Fig. 7 is a schematic diagram of lines obtained by connecting each pivotal member-center of the linkage mechanism shown in Fig. 6 . It can be seen that the schematic diagram is formed by two parallelograms 16 and 17 . The parallelogram corresponds to the parallel four-bar linkage mechanism in the actual mechanism. Figures 8-11 show the linkage mechanism 15 in various positions. It can be seen that link 10 can be rotated a full 360 degrees relative to link 1 without interfering with the associated links 20 , 30 , 40 and 50 . FIG. 12 is a schematic diagram corresponding to the lines connecting the pivotal members of the linkage mechanism 15 shown in FIG. 11 . It can be seen that, in this case, it consists of two quadrilaterals 18, 19 forming a parallelogram.
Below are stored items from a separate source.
(* ===== verification/TimerRefine.v ===== *)
(** * Polling the timer wheel

    The entries of a slot that is due move down a level until they reach level
    zero, where they are returned.  Polling up to a time terminates, and returns
    the entries that are due in the order of their times.

    The second part is the refinement of a set of timers. *)

From stdpp Require Import sorting.
From S2P Require Import Prelude Bytes TimerWheel TimerWheelCorrect.

(** ** Weights *)

Lemma sum_list_with_change {A} `{EqDecision A} (f g : A -> nat) l a :
  NoDup l -> a ∈ l -> (forall b, b <> a -> f b = g b) ->
  (sum_list_with f l + g a = sum_list_with g l + f a)%nat.
Proof.
  intros Hn Ha Hfg. induction l as [|b l IH]; [inversion Ha|]. apply NoDup_cons in Hn as [Hb Hn]. simpl.
  destruct (decide (b = a)) as [->|Hne].
  - enough (sum_list_with f l = sum_list_with g l) by lia. clear IH Hn Ha.
    induction l as [|c l IH]; [done|]. simpl. rewrite Hfg, IH; [done|set_solver|set_solver].
  - apply elem_of_cons in Ha as [->|Ha]; [done|]. rewrite (Hfg b Hne). specialize (IH Hn Ha). lia.
Qed.

Definition cells : list (nat * nat) := list_prod (seq 0 NUM_LEVELS) (seq 0 64).

Lemma cells_NoDup : NoDup cells.
Proof. apply (bool_decide_unpack _). vm_compute. exact I. Qed.

Section Poll.
Context {T Item Store : Type} `{EqDecision Item} {ST : Stack T Item Store} {SL : StackLaws T Item Store}.
Implicit Types (s : Store) (x y : Item) (L : nat -> nat -> list Item) (e D : Z).

(** An entry counts for the levels it still has to go down. *)
Definition weight (L : nat -> nat -> list Item) : nat :=
  sum_list_with (fun c => (S c.1 * length (L c.1 c.2))%nat) cells.

Lemma weight_upd L i j l :
  (i < NUM_LEVELS)%nat -> (j < 64)%nat ->
  (weight (upd L i j l) + S i * length (L i j) = weight L + S i * length l)%nat.
Proof.
  intros Hi Hj. unfold weight.
  pose proof (sum_list_with_change (fun c => (S c.1 * length (upd L i j l c.1 c.2))%nat)
    (fun c => (S c.1 * length (L c.1 c.2))%nat) cells (i, j) cells_NoDup) as H.
  cbn [fst snd] in H. rewrite upd_same in H. apply H.
  - apply list_elem_of_In, in_prod; apply in_seq; unfold NUM_LEVELS in *; lia.
  - intros [i' j'] Hne. cbn [fst snd]. rewrite upd_other; [done|].
    destruct (decide (i' = i)) as [->|]; [right; congruence|by left].
Qed.

(** ** Moving a slot down *)

(** While the slot [S i, j], which starts at [D], is emptied into level [i]. *)
Record moving (D : Z) (s : Store) (L : nat -> nat -> list Item) (i j : nat) : Prop := {
  mv_below i' j' : (i' < i)%nat -> L i' j' = [];
  mv_moved j' x : x ∈ L i j' -> exists w, st_when x s = Ok w /\ D <= w < 2 ^ 36 /\
    Z.of_nat j' = blk i w mod 64 /\ blk (S i) w = blk (S i) D;
  mv_left x : x ∈ L (S i) j -> exists w, st_when x s = Ok w /\ w < 2 ^ 36 /\ D = start (S i) w;
  mv_other i' j' x : (i < i')%nat -> (i', j') <> (S i, j) -> x ∈ L i' j' ->
    exists w, st_when x s = Ok w /\ D <= w < 2 ^ 36 /\
    Z.of_nat j' = blk i' w mod 64 /\ blk (S i') w = blk (S i') D /\ blk i' D < blk i' w
}.

Lemma first_slot_moving e s L i j D :
  placed e s L -> calm e s L -> first_slot e s L (S i) j D -> moving D s L i j.
Proof.
  intros Hp Hc Hf. split.
  - intros i' j' Hi. apply (fs_below _ _ _ _ _ _ Hf). lia.
  - intros j' x Hx. rewrite (fs_below _ _ _ _ _ _ Hf) in Hx by lia. inversion Hx.
  - intros x Hx. destruct (Hp _ _ _ Hx) as (w & Hw & Hle & _). exists w. split_and!; [done|lia|].
    by apply (fs_start _ _ _ _ _ _ Hf x).
  - intros i' j' x Hi Hne Hx. destruct (Hp _ _ _ Hx) as (w & Hw & Hle & Hj & Hs).
    destruct (first_slot_others e s L (S i) j D i' j' x w Hp Hc Hf Hx Hw Hne) as [Hlt Hs'].
    apply blk_lt in Hlt as Hlt'. exists w. split_and!; [done|lia|lia|done|done|done].
Qed.

Lemma moving_done D s L i j :
  moving D s L i j -> D mod 64 ^ Z.of_nat (S i) = 0 -> L (S i) j = [] -> placed D s L /\ calm D s L.
Proof.
  intros Hm HD Hnil.
  assert (forall i' j' x, (i < i')%nat -> x ∈ L i' j' -> (i', j') <> (S i, j)) as Hne.
  { intros i' j' x Hi Hx [= -> ->]. rewrite Hnil in Hx. inversion Hx. }
  split.
  - intros i' j' x Hx. destruct (lt_eq_lt_dec i' i) as [[Hlt| ->]|Hgt].
    + rewrite (mv_below _ _ _ _ _ Hm) in Hx by done. inversion Hx.
    + by apply (mv_moved _ _ _ _ _ Hm).
    + destruct (mv_other _ _ _ _ _ Hm i' j' x Hgt (Hne _ _ _ Hgt Hx) Hx) as (w & ? & ? & ? & ? & _). by exists w.
  - intros i' j' x w Hx Hw Heq. destruct (lt_eq_lt_dec (S i') i) as [[Hlt|Hi]|Hgt].
    + rewrite (mv_below _ _ _ _ _ Hm) in Hx by done. inversion Hx.
    + split; [apply (mod_pow_below (S i)); [lia|done]|]. intros i2 j2 Hi2. apply (mv_below _ _ _ _ _ Hm). lia.
    + destruct (mv_other _ _ _ _ _ Hm (S i') j' x Hgt (Hne _ _ _ Hgt Hx) Hx) as (w' & Hw' & _ & _ & _ & Hlt).
      rewrite Hw in Hw'. injection Hw' as <-. lia.
Qed.

(** One entry moves. *)
Lemma moving_step D s s' L i j j' x l w :
  moving D s L i j -> (forall y, st_when y s' = st_when y s) -> L (S i) j = x :: l ->
  st_when x s = Ok w -> Z.of_nat j' = blk i w mod 64 ->
  moving D s' (upd (upd L (S i) j l) i j' (x :: L i j')) i j.
Proof.
  intros Hm Hk Hl Hw Hj'. set (L' := upd _ i j' _).
  assert (forall i2 j2, (i2 <> i \/ j2 <> j') -> (i2 <> S i \/ j2 <> j) -> L' i2 j2 = L i2 j2) as Hsame.
  { intros i2 j2 H1 H2. unfold L'. by rewrite !upd_other. }
  assert (L' (S i) j = l) as Hl'. { unfold L'. rewrite upd_other by lia. apply upd_same. }
  assert (L' i j' = x :: L i j') as Hmv by apply upd_same.
  split.
  - intros i2 j2 Hi. rewrite Hsame by lia. by apply (mv_below _ _ _ _ _ Hm).
  - intros j2 y Hy. rewrite Hk. destruct (decide (j2 = j')) as [->|Hne].
    + rewrite Hmv in Hy. apply elem_of_cons in Hy as [->|Hy]; [|by apply (mv_moved _ _ _ _ _ Hm)].
      destruct (mv_left _ _ _ _ _ Hm x) as (w' & Hw' & Hlt & HD); [rewrite Hl; left|]. rewrite Hw in Hw'. injection Hw' as <-.
      exists w. rewrite HD. split_and!; [done|apply start_le|done|done|by rewrite blk_start].
    + rewrite Hsame in Hy by lia. by apply (mv_moved _ _ _ _ _ Hm).
  - intros y Hy. rewrite Hk, Hl' in *. apply (mv_left _ _ _ _ _ Hm). rewrite Hl. by right.
  - intros i2 j2 y Hi Hne Hy. rewrite Hk. rewrite Hsame in Hy; [by apply (mv_other _ _ _ _ _ Hm)|lia|].
    destruct (decide (i2 = S i)) as [->|]; [right; congruence|by left].
Qed.

(** An item that has been popped is nowhere else. *)
Lemma popped_not_stored w s L i j x l : wheel_rep w s L -> L i j = x :: l -> ~ stored (upd L i j l) x.
Proof.
  intros Hr Hl (i' & j' & Hx). unfold upd in Hx. case_decide as Hd.
  - pose proof (wheel_nodup w s L i j Hr) as Hnd. rewrite Hl in Hnd. by apply NoDup_cons in Hnd as [? _].
  - destruct (wr_once _ _ _ Hr x i' j' i j Hx) as [-> ->]; [rewrite Hl; left|]. naive_solver.
Qed.

Lemma move_slot fuel : forall w s L i j D,
  wheel_rep w s L -> moving D s L i j -> 0 <= D -> (S i < NUM_LEVELS)%nat -> (j < 64)%nat ->
  (length (L (S i) j) < fuel)%nat ->
  exists w' s' L', poll_expiration fuel (MkExpiration (Z.of_nat (S i)) (Z.of_nat j) D) (w, s) = ((w', s'), Ok None) /\
    wh_elapsed w' = wh_elapsed w /\ wheel_rep w' s' L' /\ kept L s s' [] /\ moving D s' L' i j /\
    L' (S i) j = [] /\ (forall x, stored L' x <-> stored L x) /\
    (weight L' + length (L (S i) j) = weight L)%nat.
Proof.
  induction fuel as [|fuel IH]; intros w s L i j D Hr Hm HD Hi Hj Hf; [lia|]. cbn [poll_expiration].
  destruct (L (S i) j) as [|x l] eqn:Hl.
  { rewrite (bind_eq _ _ _ _ _ (pop_entry_empty w s L (S i) j D Hr Hi Hj Hl)).
    exists w, s, L. split_and!; try done; simpl; lia. }
  destruct (pop_entry_rep w s L (S i) j x l D Hr Hl) as (w1 & s1 & Hpop & He1 & Hr1 & Hu1 & Hk1).
  rewrite (bind_eq _ _ _ _ _ Hpop). cbn [ex_level]. rewrite (proj2 (Z.eqb_neq _ _)) by lia.
  destruct (mv_left _ _ _ _ _ Hm x) as (wx & Hwx & Hlt & Hst); [rewrite Hl; left|].
  rewrite bind_gets. cbn [snd]. rewrite (proj2 Hk1 x), Hwx, bind_lift_Ok.
  replace (Z.of_nat (S i) - 1) with (Z.of_nat i) by lia. pose proof (start_le (S i) wx).
  assert (~ stored (upd L (S i) j l) x) as Hnx by (by eapply popped_not_stored).
  destruct (add_entry_rep w1 s1 _ i x wx Hr1 ltac:(lia) ltac:(lia) Hu1 Hnx) as (w2 & s2 & j' & Hadd & Hj' & He2 & Hr2 & Hk2).
  rewrite (bind_eq _ _ _ _ _ Hadd).
  rewrite upd_other in Hr2 by lia. assert (j' < 64)%nat as Hj64.
  { pose proof (Z.mod_pos_bound (blk i wx) 64 ltac:(lia)). lia. }
  assert (kept L s s2 []) as Hk.
  { eapply kept_given; [| |exact Hk1|exact Hk2].
    - intros y (i2 & j2 & Hy2). unfold upd in Hy2. case_decide as Hd; [|by exists i2, j2].
      exists (S i), j. rewrite Hl. by right.
    - intros y ->%list_elem_of_singleton. exists (S i), j. rewrite Hl. left. }
  set (L2 := upd (upd L (S i) j l) i j' (x :: L i j')) in *.
  pose proof (moving_step D s s2 L i j j' x l wx Hm (proj2 Hk) Hl Hwx Hj') as Hm2. fold L2 in Hm2.
  assert (L2 (S i) j = l) as Hl2. { unfold L2. rewrite upd_other by lia. apply upd_same. }
  assert (forall y, stored L2 y <-> stored L y) as Hst2.
  { intros y. unfold stored, L2. split.
    + intros (i2 & j2 & Hy). unfold upd in Hy. case_decide as H1.
        * destruct H1 as [-> ->]. apply elem_of_cons in Hy as [->|Hy]; [exists (S i), j; rewrite Hl; left|by exists i, j'].
        * case_decide as H2; [|by exists i2, j2]. destruct H2 as [-> ->]. exists (S i), j. rewrite Hl. by right.
      + intros (i2 & j2 & Hy). destruct (decide (y = x)) as [->|Hne]; [exists i, j'; rewrite upd_same; left|].
        destruct (decide (i2 = i /\ j2 = j')) as [[-> ->]|H1]; [exists i, j'; rewrite upd_same; by right|].
        exists i2, j2. rewrite (upd_other _ i j') by lia. destruct (decide (i2 = S i /\ j2 = j)) as [[-> ->]|H2].
        * rewrite upd_same. rewrite Hl in Hy. by apply elem_of_cons in Hy as [->|Hy].
        * by rewrite upd_other by lia. }
  destruct (IH w2 s2 L2 i j D Hr2 Hm2 HD Hi Hj) as (w3 & s3 & L3 & Hpoll & He3 & Hr3 & Hk3 & Hm3 & Hnil & Hst3 & Hwt).
  { rewrite Hl2. simpl in Hf. lia. }
  exists w3, s3, L3. split_and!; try done.
  - congruence.
  - eapply kept_trans; [|exact Hk|exact Hk3]. intros y. by rewrite Hst2.
  - intros y. by rewrite Hst3.
  - pose proof (weight_upd L (S i) j l Hi Hj) as W1. pose proof (weight_upd (upd L (S i) j l) i j' (x :: L i j') ltac:(lia) Hj64) as W2.
    rewrite (upd_other L (S i) j l i j') in W2 by lia. fold L2 in W2. rewrite Hl2 in Hwt. rewrite Hl in W1. cbn [length] in *. lia.
Qed.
In fact, for all positions of the linkage mechanism 15, the structurally similar diagrams are formed by two quadrilaterals, and the link 10 forms one side of each quadrilateral and one vertex of each quadrilateral. The two arms of the linkage 10 are shown extending at an obtuse angle relative to each other. It should be understood that if the two lever arms are arranged at an acute or right angle, the function of the connecting rod 10 will be the same. Similarly, the sub-links 2 and 3 of the link 1 can also be arranged at other angles than at right angles to each other.

FIG. 13 is an exploded perspective view of a linkage mechanism composed of three multi-planar links 110 , 120 and 130 and three angular planar links 140 , 150 , 160 . Each central pivot of each multi-planar link passes through a pivot of planar link 150, thereby enabling sub-links 112, 122, and 132 to be located on one side of planar link 150, while sub-links Rods 113 , 123 and 133 are located on the other side of link 150 . A planar link 140 is pivotally connected to one end pivot of each multi-planar link 110 , 120 and 130 . Likewise, the planar link 160 is pivotally connected to one end pivot member of the multi-planar links 110 , 120 and 130 , respectively.

Figure 14 shows the linkage mechanism 100 assembled. Each central pivot member of the multi-planar links 110 , 120 and 130 passes through the pivot point of the planar link 150 and is pivotally connected thereto. The sub-links 112 and 113 are rigidly connected together to form a multi-planar link 110 . Sub-links 122, 123 and sub-links 132, 133 form multi-planar links 120 and 130, respectively. FIG. 15 shows linkage 100 in a different position, where planar link 150 has been rotated relative to multi-planar link 120 . FIG. 16 shows another rotational position of the linkage mechanism 100 . FIG. 17 is a schematic diagram corresponding to the lines connecting the pivotal members of the linkage mechanism 100 shown in FIG. 15 . It can be seen that it consists of four quadrilaterals (parallelograms) 171 , 172 , 173 and 174 . Links 140, 150 and 160 form the sides and vertices of adjacent quadrilaterals. 18 and 19 show other positions of the linkage mechanism 100 . Analyzing the five positions shown in FIGS. 14-19 , it can be found that the planar link 150 can continuously rotate through a full 360 degrees relative to the multi-planar link 120 without interference. FIG. 20 is a schematic diagram corresponding to the lines connecting the pivotal members of the linkage mechanism 100 shown in FIG. 19 . It can be seen that it consists of four parallelograms 181 , 182 , 183 and 184 . In fact, for all positions of the linkage mechanism 100, the schematic diagrams with similar structures are composed of four parallelograms.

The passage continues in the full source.